__Work task__
Your job is to copy every record exactly.

__Supplied information__
---*---

(** A compressed string, a cached [null] and the sentinel string. *)
Lemma record_roundtrip_witness :
  (∃ s, serializeWithStats toy_natives toy_formats [] false (VStr toy_text) gzip_options = Ok s ∧
     encoding s = EMsgpackWith gzip ∧
     decodeCacheRecord toy_natives toy_formats (buffer s) no_limits = Ok (Some (VStr toy_text))) ∧
  (∃ s, serializeWithStats toy_natives toy_formats [] false VUndef gzip_options = Ok s ∧
     decodeCacheRecord toy_natives toy_formats (buffer s) no_limits = Ok (Some VNull)) ∧
  (∃ s, serializeWithStats toy_natives toy_formats [] false (VStr NULL_SENTINEL) gzip_options = Ok s ∧
     decodeCacheRecord toy_natives toy_formats (buffer s) no_limits = Ok (Some (VStr NULL_SENTINEL))).
Proof.
  split_and!.
  - eexists. split; [vm_compute; reflexivity|]. split; [reflexivity|].
    refine (proj1 (record_roundtrip toy_natives toy_formats [] false (VStr toy_text) gzip_options _
      no_limits default_limits toy_natives_ok toy_formats_ok _ default_limits_resolved _ _ _ _));
      [vm_compute; reflexivity|vm_compute; discriminate..|vm_compute; reflexivity|].
    intros _. split.
    + intros p [= <-]. vm_compute. done.
    + intros p [= <-]. vm_compute. done.
  - eexists. split; [vm_compute; reflexivity|].
    refine (proj1 (record_roundtrip toy_natives toy_formats [] false VUndef gzip_options _
      no_limits default_limits toy_natives_ok toy_formats_ok _ default_limits_resolved _ _ _ _));
      [vm_compute; reflexivity|vm_compute; discriminate..|vm_compute; reflexivity|discriminate].
  - eexists. split; [vm_compute; reflexivity|].
    refine (proj1 (record_roundtrip toy_natives toy_formats [] false (VStr NULL_SENTINEL) gzip_options _
      no_limits default_limits toy_natives_ok toy_formats_ok _ default_limits_resolved _ _ _ _));
      [vm_compute; reflexivity|vm_compute; discriminate..|vm_compute; reflexivity|].
    intros _. split.
    + intros t [= <-]. split_and!; [apply code_units_b|..]; vm_compute; reflexivity.
    + intros t [= <-]. vm_compute. reflexivity.
Defined.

---*---

__Written response__
(** A compressed string, a cached [null] and the sentinel string. *)
Lemma record_roundtrip_witness :
  (∃ s, serializeWithStats toy_natives toy_formats [] false (VStr toy_text) gzip_options = Ok s ∧
     encoding s = EMsgpackWith gzip ∧
     decodeCacheRecord toy_natives toy_formats (buffer s) no_limits = Ok (Some (VStr toy_text))) ∧
  (∃ s, serializeWithStats toy_natives toy_formats [] false VUndef gzip_options = Ok s ∧
     decodeCacheRecord toy_natives toy_formats (buffer s) no_limits = Ok (Some VNull)) ∧
  (∃ s, serializeWithStats toy_natives toy_formats [] false (VStr NULL_SENTINEL) gzip_options = Ok s ∧
     decodeCacheRecord toy_natives toy_formats (buffer s) no_limits = Ok (Some (VStr NULL_SENTINEL))).
Proof.
  split_and!.
  - eexists. split; [vm_compute; reflexivity|]. split; [reflexivity|].
    refine (proj1 (record_roundtrip toy_natives toy_formats [] false (VStr toy_text) gzip_options _
      no_limits default_limits toy_natives_ok toy_formats_ok _ default_limits_resolved _ _ _ _));
      [vm_compute; reflexivity|vm_compute; discriminate..|vm_compute; reflexivity|].
    intros _. split.
    + intros p [= <-]. vm_compute. done.
    + intros p [= <-]. vm_compute. done.
  - eexists. split; [vm_compute; reflexivity|].
    refine (proj1 (record_roundtrip toy_natives toy_formats [] false VUndef gzip_options _
      no_limits default_limits toy_natives_ok toy_formats_ok _ default_limits_resolved _ _ _ _));
      [vm_compute; reflexivity|vm_compute; discriminate..|vm_compute; reflexivity|discriminate].
  - eexists. split; [vm_compute; reflexivity|].
    refine (proj1 (record_roundtrip toy_natives toy_formats [] false (VStr NULL_SENTINEL) gzip_options _
      no_limits default_limits toy_natives_ok toy_formats_ok _ default_limits_resolved _ _ _ _));
      [vm_compute; reflexivity|vm_compute; discriminate..|vm_compute; reflexivity|].
    intros _. split.
    + intros t [= <-]. split_and!; [apply code_units_b|..]; vm_compute; reflexivity.
    + intros t [= <-]. vm_compute. reflexivity.
Defined.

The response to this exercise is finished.